36 by the boarhound slain between the yew trees: to John Hayward, 27 Apr 1930, on Ash-Wednesday: “Perhaps the yew does not mean so much as you suppose. It happened to occur in two or three dreams—one was a dream of ‘the boarhound between the yewtrees’; and that’s all I know about it.” (“among the birch-trees”, Mr. Apollinax 3.) by the boarhound slain: Actæon the hunter was torn to pieces by his own hounds after he saw Diana bathing; Adonis was killed by a wild boar.
Marina
Published separately 25 Sept 1930, with drawings by E. McKnight Kauffer. A signed, limited edition on large paper was issued later the same month. Published in the US in The New Poetry ed. Harriet Monroe and Alice Corbin Henderson (rev. ed. 1932) and repr. in An “Objectivists” Anthology, ed. Louis Zukofsky (1932). Repr. in Britain in The Modern Muse: Poems of To-day British and American (1934; not in Gallup), then 1936+, Sesame and Penguin / Sel Poems.

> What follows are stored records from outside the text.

(** The loop fuel that a figure needs is bounded by the extent of the
    rectangle around its vertices. *)
Lemma draw_sierpinski_lines_box ch lx hx ly hy (n : nat) :
  forall (stack fuel : nat) ax ay bx by_ cx cy,
    coord ax -> coord ay -> coord bx -> coord by_ -> coord cx -> coord cy ->
    lx <= ax <= hx -> lx <= bx <= hx -> lx <= cx <= hx ->
    ly <= ay <= hy -> ly <= by_ <= hy -> ly <= cy <= hy ->
    Z.of_nat n <= int_max ->
    (n < stack)%nat ->
    (Z.to_nat (Z.max (hx - lx) (hy - ly)) + 1 < fuel)%nat ->
    draw_sierpinski ch stack fuel ax ay bx by_ cx cy (Z.of_nat n) =
      Some (sierpinski_lines ch n ax ay bx by_ cx cy).
Proof.
  induction n as [|n IH];
    intros stack fuel ax ay bx by_ cx cy Hax Hay Hbx Hby Hcx Hcy
           Bax Bbx Bcx Bay Bby Bcy Hn Hstack Hfuel;
    (destruct stack as [|stack]; [lia|]).
  - reflexivity.
  - cbn [draw_sierpinski sierpinski_lines].
    replace (Z.of_nat (S n) =? 0) with false by (symmetry; apply Z.eqb_neq; lia).
    replace (sub (Z.of_nat (S n)) 1) with (Z.of_nat n)
      by (rewrite sub_id; int_ranges; lia).
    pose proof (midpoint_between ax bx Hax Hbx) as M1.
    pose proof (midpoint_between by_ ay Hby Hay) as M2.
    pose proof (midpoint_between cx ax Hcx Hax) as M3.
    pose proof (midpoint_between cy ay Hcy Hay) as M4.
    unfold mid_ab, mid_ac. cbn [fst snd].
    rewrite !IH by (try apply midpoint_coord; trivial; lia).
    unfold line.
    rewrite !draw_line_cells by (trivial; lia).
    reflexivity.
Qed.

Lemma forallb_in_box lx hx ly hy l :
  forallb (in_boxb lx hx ly hy) l = true -> Forall (in_box lx hx ly hy) l.
Proof.
  intros H. apply Forall_forall. intros c Hc.
  rewrite forallb_forall in H. specialize (H c Hc).
  unfold in_boxb in H. unfold in_box.
  rewrite !andb_true_iff, !Z.leb_le in H. lia.
Qed.

(** X14: when every call of [init] succeeds, [main], on a stack of at least
    8 nested calls and with loop fuel of at least 132, returns
    [EXIT_SUCCESS].  Its calls are, in this order: the six calls of [init],
    the figure of depth 4, the figure of depth 7, the two texts on rows 1 and
    4, [refresh], [getch] and last [endwin].  The first figure is within the
    columns 0 to 130 and the second within the columns 135 to 265, both within
    the rows 0 to 65, so that the two never share a cell. *)
Theorem main_success (lib : Main.library) ch argv0 (stack fuel : nat) :
  fst (Main.init lib) = true ->
  (8 <= stack)%nat -> (132 <= fuel)%nat ->
  exists first second,
    returns2 (fun stack fuel =>
                draw_sierpinski ch stack fuel 65 0 0 65 130 65 4) first /\
    returns2 (fun stack fuel =>
                draw_sierpinski ch stack fuel 200 0 135 65 265 65 7) second /\
    Main.main lib ch argv0 stack fuel =
      Some (Main.EXIT_SUCCESS,
            [Main.initscr; Main.cbreak; Main.noecho; Main.nonl;
             Main.intrflush false; Main.keypad true] ++
            map Main.plot (plots first) ++ map Main.plot (plots second) ++
            [Main.mvaddstr 1 (Main.text_column (Main.COLS lib) Main.MSG1)
                           Main.MSG1;
             Main.mvaddstr 4 (Main.text_column (Main.COLS lib) Main.MSG2)
                           Main.MSG2;
             Main.refresh; Main.getch; Main.endwin]) /\
    Forall (in_box 0 130 0 65) (cells (plots first)) /\
    Forall (in_box 135 265 0 65) (cells (plots second)).
Proof.
  intros Hok Hstack Hfuel.
  exists (sierpinski_lines ch (Z.to_nat 4) 65 0 0 65 130 65),
         (sierpinski_lines ch (Z.to_nat 7) 200 0 135 65 265 65).
  split; [apply draw_sierpinski_returns; unfold coord, int_max; lia|].
  split; [apply draw_sierpinski_returns; unfold coord, int_max; lia|].
  split.
  - destruct (init_calls lib) as [_ (n & Htr & _ & _ & Hn)].
    unfold Main.main. destruct (Main.init lib) as [ok started].
    cbn [fst snd] in Hok, Htr, Hn. subst ok. rewrite (Hn eq_refl) in Htr.
    subst started. cbn [negb firstn].
    change 4 with (Z.of_nat 4) at 1. change 7 with (Z.of_nat 7) at 1.
    rewrite (draw_sierpinski_lines_box ch 0 130 0 65 4)
      by (unfold coord, int_max; lia).
    rewrite (draw_sierpinski_lines_box ch 135 265 0 65 7)
      by (unfold coord, int_max; lia).
    reflexivity.
  - split; apply forallb_in_box; vm_compute; reflexivity.
Qed.

Lemma main_success_witness :
  exists first second,
    returns2 (fun stack fuel =>
                draw_sierpinski 96 stack fuel 65 0 0 65 130 65 4) first /\
    returns2 (fun stack fuel =>
                draw_sierpinski 96 stack fuel 200 0 135 65 265 65 7) second /\
    Main.main (Main.Build_library true true true true true true 280) 96
              String.EmptyString 8 132 =
      Some (Main.EXIT_SUCCESS,
            [Main.initscr; Main.cbreak; Main.noecho; Main.nonl;
             Main.intrflush false; Main.keypad true] ++
            map Main.plot (plots first) ++ map Main.plot (plots second) ++
            [Main.mvaddstr 1 (Main.text_column 280 Main.MSG1) Main.MSG1;
             Main.mvaddstr 4 (Main.text_column 280 Main.MSG2) Main.MSG2;
             Main.refresh; Main.getch; Main.endwin]) /\
    Forall (in_box 0 130 0 65) (cells (plots first)) /\
    Forall (in_box 135 265 0 65) (cells (plots second)).
Proof.
  apply (main_success (Main.Build_library true true true true true true 280)
           96 String.EmptyString 8 132);
    [reflexivity | apply le_n | apply le_n].
Defined.

Lemma wrap_mod64 z : wrap (z mod 2 ^ 64) = wrap z.
Proof.
  assert (Hdiv : (2 ^ 32 | 2 ^ 64)) by (exists (2 ^ 32); reflexivity).
  unfold wrap. f_equal.
  rewrite <- (Z.add_mod_idemp_l (z mod 2 ^ 64)) by lia.
  rewrite (Z.mod_mod_divide z _ _ Hdiv).
  now rewrite Z.add_mod_idemp_l by lia.
Qed.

Recorded May 1933, Columbia U. Second: 1946, Levy’s Sound Studios, London for the Writers Group of the Society for Cultural Relations between the Peoples of the British Commonwealth and the USSR. Third: 23 May 1947, Washington DC. Fourth: 26 Sept 1955, London; released by Caedmon 1955 (US), 1959 (UK).
[Poems I 106–108 · Textual History II 436–39]
In John Ford (1932), TSE discusses The Lover’s Melancholy in relation to “the Recognition Scene, so important in Shakespeare’s later plays, to the significance of which as a Shakespeare symbol Mr. Wilson Knight has drawn attention. In Shakespeare’s plays, this is primarily the recognition of a long-lost daughter, secondarily of a wife; and we can hardly read the later plays attentively without admitting that the father-and-daughter theme was one of very deep symbolic value to him in his last productive years: Perdita, Marina and Miranda share some beauty of which his earlier heroines do not possess the secret.”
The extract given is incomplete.